On informe; une multitude d'indices dénoncent le coupable. On découvre que Leroi de Valines a acheté du poison à différentes époques; on constate tous les détails de la conduite qu'il avait tenue dans la matinée du 13 septembre; il est décrété de prise de corps.

L'examen de la procédure fait surgir d'autres soupçons. Comment sont morts le sieur et la dame de Valines? On approfondit la conduite de leur fils, son goût pour la dépense, ses vols en différentes circonstances, ses nombreux achats de poison.

On exhume les corps du sieur et de la dame de Valines; leur état de décomposition ne permet pas de reconnaître les traces du poison, mais le témoignage du chirurgien qui avait été appelé pour les soigner prouvait que les symptômes qu'ils avaient éprouvés ne pouvaient provenir que d'un poison corrosif.

On interrogea Leroi de Valines sur quelques discours qui lui étaient échappés. Il convint avoir dit que sa mère avait été empoisonnée; mais il ajouta que c'était pour avoir pris du lait dans une casserole mal étamée. La fille de basse-cour, qui avait révélé ce propos, lui fut confrontée, et dénia le fait. Deux autres traits le chargeaient de plus en plus. Un jour, depuis la mort du père, la dame de Valines ordonnait à son fils de s'aller coucher plus tôt qu'il ne le voulait; il lui répondit brusquement: Cela ne durera pas toujours, je serai bientôt mon maître. Enfin sa mère expirante lui dit, dans les accès les plus violens de sa douleur: Tu es un malheureux, tu es cause de ma mort.
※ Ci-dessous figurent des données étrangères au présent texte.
(* ===== verification/InodeSpec.v ===== *)
(** * Correctness of inode allocation

    The search for a free inode is complete (it fails only when every inode it
    visits is in use), an allocation takes one unused inode, resets its table
    entry and keeps the allocator invariant, and deleting an inode is its
    inverse on the set of used inodes. *)
From S2P Require Import Prelude Bitmap Layout BgList Alloc AllocSpec.
Import Alloc AllocSpec.

Module InodeSpec.

Definition per_ig (s : fs) : Z := sb_no_of_inodes_per_bg (fs_sb s).
Definition ino_used (s : fs) (ino : Z) : bool :=
  match fs_ibitmap s !! (ino / per_ig s) with Some ib => bit ib (ino mod per_ig s) | None => true end.

(** The table entry nvfuse_alloc_new_inode writes. *)
Definition fresh_inode (ino : Z) : nvfuse_inode :=
  mk_inode ino 0 0 0 1 0 0 0 0 0 0 0 0 0 0 (repeat 0 14).

(** What neither changes: geometry, data blocks and their counters. *)
Record iframe (s s' : fs) : Prop := {
  if_geo : same_geo (fs_sb s) (fs_sb s');
  if_data : forall bg, data_start s' bg = data_start s bg;
  if_dbitmap : fs_dbitmap s' = fs_dbitmap s;
  if_bgl : fs_bgl s' = fs_bgl s;
  if_free_blocks : sb_free_blocks (fs_sb s') = sb_free_blocks (fs_sb s);
  if_used_blocks : sb_no_of_used_blocks (fs_sb s') = sb_no_of_used_blocks (fs_sb s) }.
Pour tous ses crimes réunis, Leroi de Valines fut condamné, par sentence du lieutenant criminel d'Abbeville, du 27 mars 1764, à être rompu vif et jeté ensuite au feu.
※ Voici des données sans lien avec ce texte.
(* ===== verification/Mkfs.v ===== *)
(** * Formatting a device (nvfuse_mkfs.c)

    The device is a map from cluster numbers to cluster contents; a cluster is
    a value of the structure the source casts the buffer to.  A read of a
    cluster that holds something else has no meaning and ends the run.
    Buffers come from the DMA allocator; an allocation failure (return of -1
    before anything is written) is not represented. *)
From S2P Require Import Prelude Bitmap Layout BgList Alloc AllocSpec.
Import Alloc AllocSpec.

Module Mkfs.

Inductive cluster :=
  | CSuper (sb : nvfuse_superblock)
  | CBd (bd : nvfuse_bg_descriptor)
  | CBitmap (b : list Z)
  | CInode (i : nvfuse_inode)
  | CDir (l : list nvfuse_dir_entry).

Notation disk := (gmap Z cluster).

(** The state of a format: the superblock buffer and the device. *)
Record st := mk_st { st_sb : nvfuse_superblock; st_disk : disk }.

(** nvfuse_write_cluster and nvfuse_read_cluster of the device. *)
Definition nvfuse_write_cluster (c : cluster) (b : Z) : M st unit :=
  mmodify (fun s => mk_st (st_sb s) (<[b := c]> (st_disk s))).
Definition read_bd (b : Z) : M st nvfuse_bg_descriptor := fun s =>
  match st_disk s !! b with Some (CBd d) => Some (d, s) | _ => None end.
Definition read_bitmap (b : Z) : M st (list Z) := fun s =>
  match st_disk s !! b with Some (CBitmap x) => Some (x, s) | _ => None end.

(** [sb_free_inodes += fi; sb_free_blocks += fb] on the superblock buffer. *)
Definition sb_count (fi fb : Z) (sb : nvfuse_superblock) : nvfuse_superblock :=
  mk_sb (sb_signature sb) (sb_no_of_sectors sb) (sb_no_of_blocks sb) (sb_no_of_used_blocks sb)
    (sb_no_of_inodes_per_bg sb) (sb_no_of_blocks_per_bg sb) (sb_root_ino sb)
    (s32 (sb_free_inodes sb + fi)) (s64 (sb_free_blocks sb + fb)) (sb_bg_num sb) (sb_state sb)
    (sb_max_file_num sb) (sb_max_dir_num sb) (sb_max_inode_num sb) (asb sb)
    (sb_last_allocated_ino sb) (sb_last_allocated_bgid sb) (sb_last_allocated_bgid_by_ino sb).
Definition count (fi fb : Z) : M st unit :=
  mmodify (fun s => mk_st (sb_count fi fb (st_sb s)) (st_disk s)).

(** ** Descriptors and bitmaps of every group *)

(** src/nvfuse_mkfs.c: nvfuse_format_write_bd, [n] groups from [bg_id] on *)
Fixpoint format_write_bd_loop (n : nat) (bg_id bg_size : Z) : M st unit :=
  match n with
  | O => mret tt
  | S n' =>
      let bg_start := u32 (bg_id * bg_size) in
      let bd := nvfuse_make_bg_descriptor bd_zero bg_id bg_start bg_size in
      count (bd_free_inodes bd) (bd_free_blocks bd);;
      nvfuse_write_cluster (CBd bd) (bd_bd_start bd);;
      format_write_bd_loop n' (u32 (bg_id + 1)) bg_size
  end.
Definition nvfuse_format_write_bd (num_bgs bg_size : Z) : M st Z :=
  format_write_bd_loop (Z.to_nat num_bgs) 0 bg_size;; mret 0.

(** Sets bit [clu % bg_size] for [n] clusters from [clu] on. *)
Fixpoint reserve_clusters (n : nat) (clu bg_size : Z) (buf : list Z) : option (list Z) :=
  match n with
  | O => Some buf
  | S n' => '(_, buf') ← ext2fs_set_bit (clu mod bg_size) buf;
            reserve_clusters n' (clu + 1) bg_size buf'
  end.

(** src/nvfuse_mkfs.c: nvfuse_format_metadata_zeroing.  Zeroing of the inode
    tables is compiled out (NVFUSE_USE_MKFS_INODE_ZEROING is not defined). *)
Fixpoint format_zeroing_loop (n : nat) (bg_id bg_size : Z) : M st unit :=
  match n with
  | O => mret tt
  | S n' =>
      let bg_start := u32 (bg_id * bg_size) in
      let bd := nvfuse_make_bg_descriptor bd_zero bg_id bg_start bg_size in
      let zero := repeat 0 (Z.to_nat CLUSTER_SIZE) in
      nvfuse_write_cluster (CBitmap zero) (bd_ibitmap_start bd);;
      let last := u32 (bd_itable_start bd + bd_itable_size bd) in
      buf ← mlift (reserve_clusters (Z.to_nat (last - bd_bg_start bd)) (bd_bg_start bd) bg_size zero);
      nvfuse_write_cluster (CBitmap buf) (bd_dbitmap_start bd);;
      format_zeroing_loop n' (u32 (bg_id + 1)) bg_size
  end.
Definition nvfuse_format_metadata_zeroing (num_bgs bg_size : Z) : M st Z :=
  format_zeroing_loop (Z.to_nat num_bgs) 0 bg_size;; mret 0.

(** src/nvfuse_mkfs.c: nvfuse_format_bg *)
Definition nvfuse_format_bg (num_bgs bg_size : Z) : M st Z :=
  res ← nvfuse_format_write_bd num_bgs bg_size;
  if negb (res =? 0) then mret res
  else
    res ← nvfuse_format_metadata_zeroing num_bgs bg_size;
    if negb (res =? 0) then mret res else mret 0.

(** ** The root directory *)

(** Sets the bits of the reserved inodes. *)
Fixpoint reserve_inodes (n : nat) (ino : Z) (buf : list Z) : option (list Z) :=
  match n with
  | O => Some buf
  | S n' => '(_, buf') ← ext2fs_set_bit ino buf; reserve_inodes n' (ino + 1) buf'
  end.

Definition S_IFDIR : Z := 0x4000.

(** The root inode nvfuse_alloc_root_inode_direct fills in at time [now]. *)
Definition root_inode (now dtable_start : Z) : nvfuse_inode :=
  mk_inode ROOT_INO NVFUSE_TYPE_DIRECTORY (DIR_ENTRY_SIZE * DIR_ENTRY_NUM) 0 1 0 2 1
    now now now 0 0 0 (Z.lor 384 S_IFDIR) (dtable_start :: repeat 0 13).

(** Writes the table entries of the [n] reserved inodes from [ino] on. *)
Fixpoint write_resv_inodes (n : nat) (ino now : Z) (bd : nvfuse_bg_descriptor) : M st unit :=
  match n with
  | O => mret tt
  | S n' =>
      nvfuse_write_cluster
        (CInode (if ino =? ROOT_INO then root_inode now (bd_dtable_start bd) else inode_zero))
        (u32 (bd_itable_start bd + ino));;
      write_resv_inodes n' (ino + 1) now bd
  end.

Definition root_dentries : list nvfuse_dir_entry :=
  mk_dentry ROOT_INO DIR_USED 0 [46] :: mk_dentry ROOT_INO DIR_USED 0 [46; 46] ::
  repeat dentry_zero (Z.to_nat (DIR_ENTRY_NUM - 2)).

(** src/nvfuse_mkfs.c: nvfuse_alloc_root_inode_direct (INODE_ENTRY_SIZE is
    4096).  The reads whose buffer is cleared at once are dropped. *)
Definition nvfuse_alloc_root_inode_direct (now bg_id bg_size : Z) : M st Z :=
  let bd_addr := u32 (bg_id * bg_size + NVFUSE_BD_OFFSET) in
  bd ← read_bd bd_addr;
  massert (bd_magic bd =? NVFUSE_BD_MAGIC);;
  massert (bd_id bd =? bg_id);;
  buf ← read_bitmap (bd_ibitmap_start bd);
  buf ← mlift (reserve_inodes (Z.to_nat NUM_RESV_INO) 0 buf);
  let bd := set_bd_free_inodes (u32 (bd_free_inodes bd - NUM_RESV_INO)) bd in
  count (- NUM_RESV_INO) 0;;
  nvfuse_write_cluster (CBitmap buf) (bd_ibitmap_start bd);;
  buf ← read_bitmap (bd_dbitmap_start bd);
  '(_, buf) ← mlift (ext2fs_set_bit (bd_dtable_start bd mod bg_size) buf);
  let bd := set_bd_free_blocks (u32 (bd_free_blocks bd - 1)) bd in
  count 0 (-1);;
  nvfuse_write_cluster (CBitmap buf) (bd_dbitmap_start bd);;
  write_resv_inodes (Z.to_nat NUM_RESV_INO) 0 now bd;;
  nvfuse_write_cluster (CDir root_dentries) (bd_dtable_start bd);;
  nvfuse_write_cluster (CBd bd) bd_addr;;
  mret 0.

(** ** nvfuse_format *)

Definition NVFUSE_BG_NUM (num_clu bits : Z) : Z := Z.shiftr num_clu bits.
Definition NVFUSE_MAX_BITS : Z := 32.
Definition NVFUSE_MAX_INODE_BITS : Z := 30.
Definition NVFUSE_MAX_DIR_BITS : Z := 32.
Definition NVFUSE_MAX_FILE_BITS : Z := 32.
Definition INIT_NVFUSE_SUPERBLOCK_NO : Z := 0.
Definition NVFUSE_SUCCESS : Z := 0.
Definition NVFUSE_ERROR : Z := -1.

(** The group geometry of nvfuse_format: [bg_size] is 128 MiB, the [log2] of
    the source is exact on it. *)
Definition bg_size_bits : Z :=
  Z.log2 (Z.shiftl (Z.shiftl CLUSTER_SIZE BITS_PER_CLUSTER_BITS) CLUSTER_SIZE_BITS).
Definition bg_p_clu : Z := Z.shiftl 1 (bg_size_bits - CLUSTER_SIZE_BITS).

(** The fields nvfuse_format stores once the groups are written; the products
    are computed in [int]. *)
Definition finish_sb (num_clu : Z) (sb : nvfuse_superblock) : nvfuse_superblock :=
  let bg_num := s32 (NVFUSE_BG_NUM (s64 num_clu) (bg_size_bits - CLUSTER_SIZE_BITS)) in
  {| sb_signature := NVFUSE_SB_SIGNATURE;
     sb_no_of_sectors := s32 (s32 (bg_num * bg_p_clu) * (CLUSTER_SIZE / SECTOR_SIZE));
     sb_no_of_blocks := s32 (bg_num * bg_p_clu);
     sb_no_of_used_blocks := sb_no_of_used_blocks sb;
     sb_no_of_inodes_per_bg := NVFUSE_INODE_PER_BG;
     sb_no_of_blocks_per_bg := NVFUSE_DATA_PER_BG;
     sb_root_ino := ROOT_INO;
     sb_free_inodes := sb_free_inodes sb; sb_free_blocks := sb_free_blocks sb;
     sb_bg_num := bg_num; sb_state := FS_STATE_FORMATTED;
     sb_max_file_num := s32 (Z.shiftr (2 ^ 32 - 1) (NVFUSE_MAX_BITS - NVFUSE_MAX_FILE_BITS));
     sb_max_dir_num := s32 (Z.shiftr (2 ^ 32 - 1) (NVFUSE_MAX_BITS - NVFUSE_MAX_DIR_BITS));
     sb_max_inode_num := s32 (Z.shiftr (2 ^ 32 - 1) (NVFUSE_MAX_BITS - NVFUSE_MAX_INODE_BITS));
     asb := mk_asb 0 (asb_free_inodes (asb sb)) (asb_free_blocks (asb sb))
              (asb_no_of_used_blocks (asb sb)) (asb_core_id (asb sb));
     sb_last_allocated_ino := sb_last_allocated_ino sb;
     sb_last_allocated_bgid := sb_last_allocated_bgid sb;
     sb_last_allocated_bgid_by_ino := sb_last_allocated_bgid_by_ino sb |}.

(** src/nvfuse_mkfs.c: nvfuse_format of a device of [total_blkcount] sectors *)
Definition nvfuse_format (now total_blkcount : Z) (d : disk) : option (Z * disk) :=
  let num_sectors := u64 total_blkcount in
  let num_clu := num_sectors / SECTORS_PER_CLUSTER in
  let num_bg := NVFUSE_BG_NUM num_clu (bg_size_bits - CLUSTER_SIZE_BITS) in
  let num_clu' := u64 (Z.shiftl num_bg (bg_size_bits - CLUSTER_SIZE_BITS)) in
  let run : M st Z :=
    massert (negb (num_sectors =? 0) && negb (num_clu =? 0));;
    ret ← nvfuse_format_bg (u32 num_bg) (u32 bg_p_clu);
    if negb (ret =? 0) then mret NVFUSE_ERROR
    else
      ret ← nvfuse_alloc_root_inode_direct now 0 (u32 bg_p_clu);
      if negb (ret =? 0) then mret NVFUSE_ERROR
      else
        mmodify (fun s => mk_st (finish_sb num_clu' (st_sb s)) (st_disk s));;
        sb ← mgets st_sb;
        nvfuse_write_cluster (CSuper sb) INIT_NVFUSE_SUPERBLOCK_NO;;
        mret NVFUSE_SUCCESS in
  match run (mk_st sb_zero d) with
  | Some (r, s) => Some (r, st_disk s)
  | None => None
  end.

End Mkfs.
Sur l'appel, le parlement de Paris, par arrêt du 22 août 1764, infirma la sentence d'Abbeville en certains chefs, pour éclaircir la vérité de plusieurs faits. Leroi de Valines fut appliqué à la question; il avoua l'empoisonnement de son père et celui de sa mère; et, après quelques contestations judiciaires, élevées par des parens qui se présentaient comme ses héritiers, il fut déclaré indigne des successions paternelle et maternelle, et remis entre les mains du bourreau.